Dois Estranhos curta filme Netflix crítica Oscar 2021

Favorito ao Oscar, ‘Dois Estranhos’ denuncia chacina diária de negros

Bruno Giacobbo

“Aprenda a me ver como irmão em vez de sermos dois estranhos”, Tupac.

A despeito de tudo o que dizem por aí sobre Judas e o Messias Negro, Uma Noite em Miami ou A Voz Suprema do Blues, o melhor filme de temática negra do Oscar (de longe, por sinal) é Dois Estranhos (Two Distant Strangers), o curta-metragem de Travon Free e Martin Desmond Roe, produzido pela Netflix, que, salvo algum desastre ou o preconceito ainda reinante contra o canal de streaming, desponta como o grande favorito para levar a estatueta para casa.
Aliás, o ponto de partida é a história de George Floyd. Não, o curta não é uma dramatização dos fatos reais. Na verdade, o covarde assassinato de Floyd serve de inspiração para a história de Carter (Joey Bada$$), que, após uma fortuita noite de amor com Perri (Zaria Simone), é morto pelo policial Merk (Andrew Howard). No entanto, como em um passe de mágica, o protagonista acorda novamente na cama da moça e passa a reviver aquele traumático dia infinitamente.
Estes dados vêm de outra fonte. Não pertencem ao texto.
(** [SigningMessage]: context, a NUL byte, the exact file bytes. *)
Definition SigningMessage (context data : string) : string :=
  context +++ String NUL data.

Record PublicKey := mkPublicKey { pk_Schema : Z; pk_KeyID : string; pk_PublicKey : string }.
Record Signature := mkSignature { sg_Schema : Z; sg_KeyID : string; sg_Signature : string }.
Record privateKeyFile := mkPrivateKeyFile {
  pf_Schema : Z; pf_KeyID : string; pf_PrivateKey : string }.

Inductive error :=
| ErrJSON
| ErrSchemaOrKeyID
| ErrKeyBytes
| ErrSignatureBytes
| ErrEndorsement (e : error)
| ErrNotRoot (keyid : string)
| ErrEndorsementInvalid
| ErrSigningKey (e : error)
| ErrManifestSignature (e : error)
| ErrKeyMismatch (sig key : string)
| ErrManifestSigInvalid
| ErrManifest (e : manifest.error)
| ErrUsage
| ErrRead (path : string)
| ErrWrite (path : string)
| ErrGenerate
| ErrPrivateKey (path : string)
| ErrAtPath (path : string) (e : error).

(** What a signed channel manifest travels with. *)
Record Bundle := mkBundle {
  b_Manifest : string; b_ManifestSig : string;
  b_SigningKey : string; b_SigningKeySig : string }.

Section Chain.
Context `{!JSON PublicKey, !JSON Signature, !JSON manifest.ChannelManifest}.
Context (ed_verify : string -> string -> string -> bool).

Definition ParsePublicKey (data : string) : result error (PublicKey * string) :=
  pk <-? of_option ErrJSON (unmarshal data) ;;
  do? guard (negb (pk_Schema pk =? 1) || String.eqb (pk_KeyID pk) "") ErrSchemaOrKeyID ;;
  raw <-? of_option ErrKeyBytes (base64.DecodeString (pk_PublicKey pk)) ;;
  do? guard (negb (String.length raw =? 32)%nat) ErrKeyBytes ;;
  Ok (pk, raw).

Definition ParseSignature (data : string) : result error (Signature * string) :=
  sg <-? of_option ErrJSON (unmarshal data) ;;
  do? guard (negb (sg_Schema sg =? 1) || String.eqb (sg_KeyID sg) "") ErrSchemaOrKeyID ;;
  raw <-? of_option ErrSignatureBytes (base64.DecodeString (sg_Signature sg)) ;;
  do? guard (negb (String.length raw =? 64)%nat) ErrSignatureBytes ;;
  Ok (sg, raw).

(** [manifestverify.Verify]: the chain, then and only then the payload. *)
Definition Verify (rootPub : string) (b : Bundle) : result error manifest.ChannelManifest :=
  en <-? rmap_err ErrEndorsement (ParseSignature (b_SigningKeySig b)) ;;
  do? guard (negb (String.eqb (sg_KeyID (fst en)) "root")) (ErrNotRoot (sg_KeyID (fst en))) ;;
  do? guard (negb (ed_verify rootPub (SigningMessage EndorseContext (b_SigningKey b)) (snd en)))
        ErrEndorsementInvalid ;;
  key <-? rmap_err ErrSigningKey (ParsePublicKey (b_SigningKey b)) ;;
  sg <-? rmap_err ErrManifestSignature (ParseSignature (b_ManifestSig b)) ;;
  do? guard (negb (String.eqb (sg_KeyID (fst sg)) (pk_KeyID (fst key))))
        (ErrKeyMismatch (sg_KeyID (fst sg)) (pk_KeyID (fst key))) ;;
  do? guard (negb (ed_verify (snd key) (SigningMessage ManifestContext (b_Manifest b)) (snd sg)))
        ErrManifestSigInvalid ;;
  rmap_err ErrManifest (manifest.ParseChannel (b_Manifest b)).
End Chain.

(** ** cmd/weavemanifest, over a directory of files *)

Section Tool.
Context `{!JSON PublicKey, !JSON Signature, !JSON privateKeyFile,
          !JSON manifest.ChannelManifest}.
Context (ed_verify : string -> string -> string -> bool).
Context (ed_sign : string -> string -> string).
(** Whether [os.WriteFile] on a path succeeds. *)
Context (write_ok : string -> bool).

Notation files := (gmap string string).

Definition readFile (fs : files) (p : string) : result error string :=
  of_option (ErrRead p) (fs !! p).

(** [writeJSON]: the indented document and a line break. *)
Definition writeJSON (fs : files) (p doc : string) : result error files :=
  if write_ok p then Ok (<[p := doc +++ newline]> fs) else Err (ErrWrite p).

(** [keygen]; [gen] is what [ed25519.GenerateKey] returned. *)
Definition keygen (args : list string) (gen : option (string * string)) (fs : files) :
    result error files :=
  match args with
  | [id; prefix] =>
      kp <-? of_option ErrGenerate gen ;;
      fs1 <-? writeJSON fs (prefix +++ ".pub")
               (marshal_indent (mkPublicKey 1 id (base64.EncodeToString (fst kp)))) ;;
      writeJSON fs1 (prefix +++ ".key")
        (marshal_indent (mkPrivateKeyFile 1 id (base64.EncodeToString (snd kp))))
  | _ => Err ErrUsage
  end.

Definition readPrivate (fs : files) (p : string) : result error (string * string) :=
  data <-? readFile fs p ;;
  pk <-? of_option ErrJSON (unmarshal data) ;;
  raw <-? of_option (ErrPrivateKey p) (base64.DecodeString (pf_PrivateKey pk)) ;;
  do? guard (negb (String.length raw =? 64)%nat) (ErrPrivateKey p) ;;
  Ok (raw, pf_KeyID pk).

(** [signFile]: [endorse] only selects the domain-separation context. *)
Definition signFile (args : list string) (endorse : bool) (fs : files) : result error files :=
  match args with
  | [keyPath; file] =>
      k <-? readPrivate fs keyPath ;;
      data <-? readFile fs file ;;
      let context := if endorse then EndorseContext else ManifestContext in
      let sg := ed_sign (fst k) (SigningMessage context data) in
      writeJSON fs (file +++ ".sig")
        (marshal_indent (mkSignature 1 (snd k) (base64.EncodeToString sg)))
  | _ => Err ErrUsage
  end.

(** [verify]: read the four files, decide nothing, call core's verifier. *)
Definition verify (args : list string) (fs : files) : result error manifest.ChannelManifest :=
  match args with
  | [rootPath; signPath; file] =>
      rootData <-? readFile fs rootPath ;;
      root <-? rmap_err (ErrAtPath rootPath) (ParsePublicKey rootData) ;;
      sk <-? readFile fs signPath ;;
      sks <-? readFile fs (signPath +++ ".sig") ;;
      mf <-? readFile fs file ;;
      ms <-? readFile fs (file +++ ".sig") ;;
      Verify ed_verify (snd root)
        (mkBundle mf ms sk sks)
  | _ => Err ErrUsage
  end.
End Tool.

(** ** Domain separation *)

Lemma SigningMessage_inj c1 c2 d1 d2 :
  contains NUL c1 = false -> contains NUL c2 = false ->
  SigningMessage c1 d1 = SigningMessage c2 d2 -> c1 = c2 /\ d1 = d2.
Proof. apply sapp_sep_inj. Qed.

(** ** Soundness of the verifier *)

Section Soundness.
Context `{!JSON PublicKey, !JSON Signature, !JSON manifest.ChannelManifest}.
Context (ed_verify : string -> string -> string -> bool).

(** What each private key was ever asked to sign: (context, data) pairs. *)
Context (signed : string -> list (string * string)).

(** Ed25519 is unforgeable: a signature that verifies under a key was made
    with that key, over a message built from a NUL-free context. *)
Definition unforgeable : Prop := forall k m s,
  ed_verify k m s = true ->
  exists ctx d, (ctx, d) ∈ signed k /\ contains NUL ctx = false /\ m = SigningMessage ctx d.

Lemma unforgeable_role k c d s :
  unforgeable -> contains NUL c = false ->
  ed_verify k (SigningMessage c d) s = true -> (c, d) ∈ signed k.
Proof.
  intros Hu Hc Hv. destruct (Hu _ _ _ Hv) as (ctx & d' & Hin & Hn & Heq).
  apply SigningMessage_inj in Heq as [-> ->]; done.
Qed.

(** C9. No manifest is trusted unless the root key endorsed, in the endorsement
    role, exactly the signing-key file of the bundle, and that signing key
    signed, in the manifest role, exactly the manifest bytes core then parses.
    A signature obtained in one role cannot stand in for the other. *)
Theorem Verify_sound rootPub b c :
  unforgeable ->
  Verify ed_verify rootPub b = Ok c ->
  (EndorseContext, b_SigningKey b) ∈ signed rootPub /\
  (exists pk raw, ParsePublicKey (b_SigningKey b) = Ok (pk, raw) /\
     (ManifestContext, b_Manifest b) ∈ signed raw) /\
  manifest.ParseChannel (b_Manifest b) = Ok c.
Proof.
  intros Hu H. unfold Verify in H. bind_inv H.
  destruct (ParsePublicKey (b_SigningKey b)) as [[pk raw]|] eqn:Ek; simplify_eq/=.
  destruct (manifest.ParseChannel (b_Manifest b)) eqn:Ec; simplify_eq/=.
  bool_to_prop.
  split; [|split]; [ | exists pk, raw; split; [done|] | done];
    (eapply unforgeable_role; [done | done | eassumption]).
Qed.
End Soundness.

(** ** Minting and verifying: the tool's output is what core accepts *)

Section Mint.
Context `{!JSON PublicKey, !JSON Signature, !JSON privateKeyFile,
          !JSON manifest.ChannelManifest}.
Context `{!JSONLaws PublicKey, !JSONLaws Signature, !JSONLaws privateKeyFile}.
Context (ed_verify : string -> string -> string -> bool).
Context (ed_sign : string -> string -> string).

(** A key pair [ed25519.GenerateKey] can return: the documented sizes, and
    every signature made with the private half verifies under the public one. *)
Definition keypair (pub priv : string) : Prop :=
  String.length pub = 32%nat /\ String.length priv = 64%nat /\
  forall m, String.length (ed_sign priv m) = 64%nat /\ ed_verify pub m (ed_sign priv m) = true.

Lemma ParsePublicKey_written id raw :
  id <> "" -> String.length raw = 32%nat ->
  let pk := mkPublicKey 1 id (base64.EncodeToString raw) in
  ParsePublicKey (marshal_indent pk +++ newline) = Ok (pk, raw).
Proof.
  intros Hid Hlen pk. unfold ParsePublicKey. autorewrite with go_simp. simpl.
  destruct (String.eqb_spec id ""); [done|]. simpl.
  rewrite base64_roundtrip. simpl. by rewrite Hlen.
Qed.

Lemma ParseSignature_written id raw :
  id <> "" -> String.length raw = 64%nat ->
  let sg := mkSignature 1 id (base64.EncodeToString raw) in
  ParseSignature (marshal_indent sg +++ newline) = Ok (sg, raw).
Proof.
  intros Hid Hlen sg. unfold ParseSignature. autorewrite with go_simp. simpl.
  destruct (String.eqb_spec id ""); [done|]. simpl.
  rewrite base64_roundtrip. simpl. by rewrite Hlen.
Qed.

Lemma readPrivate_written fs p id raw :
  String.length raw = 64%nat ->
  fs !! p = Some (marshal_indent (mkPrivateKeyFile 1 id (base64.EncodeToString raw)) +++ newline) ->
  readPrivate fs p = Ok (raw, id).
Proof.
  intros Hlen Hp. unfold readPrivate, readFile. rewrite Hp. simpl.
  autorewrite with go_simp. simpl. rewrite base64_roundtrip. simpl. by rewrite Hlen.
Qed.

(** The four files of a chain minted with the tool. *)
Definition minted (fs : gmap string string) (rp sp f kid : string) (rootP rootS signP signS data : string) : Prop :=
  let sk := marshal_indent (mkPublicKey 1 kid (base64.EncodeToString signP)) +++ newline in
  fs !! (rp +++ ".pub") =
    Some (marshal_indent (mkPublicKey 1 "root" (base64.EncodeToString rootP)) +++ newline) /\
  fs !! (sp +++ ".pub") = Some sk /\
  fs !! ((sp +++ ".pub") +++ ".sig") =
    Some (marshal_indent (mkSignature 1 "root"
      (base64.EncodeToString (ed_sign rootS (SigningMessage EndorseContext sk)))) +++ newline) /\
  fs !! f = Some data /\
  fs !! (f +++ ".sig") =
    Some (marshal_indent (mkSignature 1 kid
      (base64.EncodeToString (ed_sign signS (SigningMessage ManifestContext data)))) +++ newline).

Lemma verify_minted fs rp sp f kid rootP rootS signP signS data :
  kid <> "" -> keypair rootP rootS -> keypair signP signS ->
  minted fs rp sp f kid rootP rootS signP signS data ->
  verify ed_verify [rp +++ ".pub"; sp +++ ".pub"; f] fs =
    rmap_err ErrManifest (manifest.ParseChannel data).
Proof.
  intros Hkid (HrP & HrS & HrV) (HsP & HsS & HsV) (H1 & H2 & H3 & H4 & H5).
  unfold verify, readFile. rewrite H1, H2, H3, H4, H5. simpl of_option. simpl rbind.
  rewrite ParsePublicKey_written by done. simpl. unfold Verify. simpl.
  destruct (HrV (SigningMessage EndorseContext
    (marshal_indent (mkPublicKey 1 kid (base64.EncodeToString signP)) +++ newline))) as [HrL HrK].
  destruct (HsV (SigningMessage ManifestContext data)) as [HsL HsK].
  rewrite ParseSignature_written by done. simpl. rewrite HrK. simpl.
  rewrite ParsePublicKey_written by done. simpl.
  rewrite ParseSignature_written by done. simpl.
  rewrite String.eqb_refl. simpl. rewrite HsK. done.
Qed.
Diferenças no looping temporal

De fato, não há nada de novo na praça. Isso porque um dos melhores filmes da temporada de prêmios deste ano, ignorado pelo Oscar por ser, provavelmente, indie até a raiz do cabelo, Palm Springs, usa o mesmo artifício. Personagens tentando se desvencilhar do looping temporal ao qual estão aprisionados. Só que a diferença entre as duas obras em questão e outras tantas que foram feitas antes está no efeito pretendido ao lançar mão de tal recurso.
Carter não é Carter, Merk não é Merk. Carter representa os milhares de jovens negros que são mortos todos os anos nos Estados Unidos, no Brasil e no mundo. Os Floyds não famosos. Já Merk é uma representação dos algozes, sejam eles policiais ou não. Ao encenar o assassinato de Carter diversas vezes e de muitas formas diferentes, Free (que também é o autor do roteiro) e Roe estão nos lembrando destes crimes que viram estatísticas, mas que não viram manchetes de jornais e não aparecem no noticiário da noite.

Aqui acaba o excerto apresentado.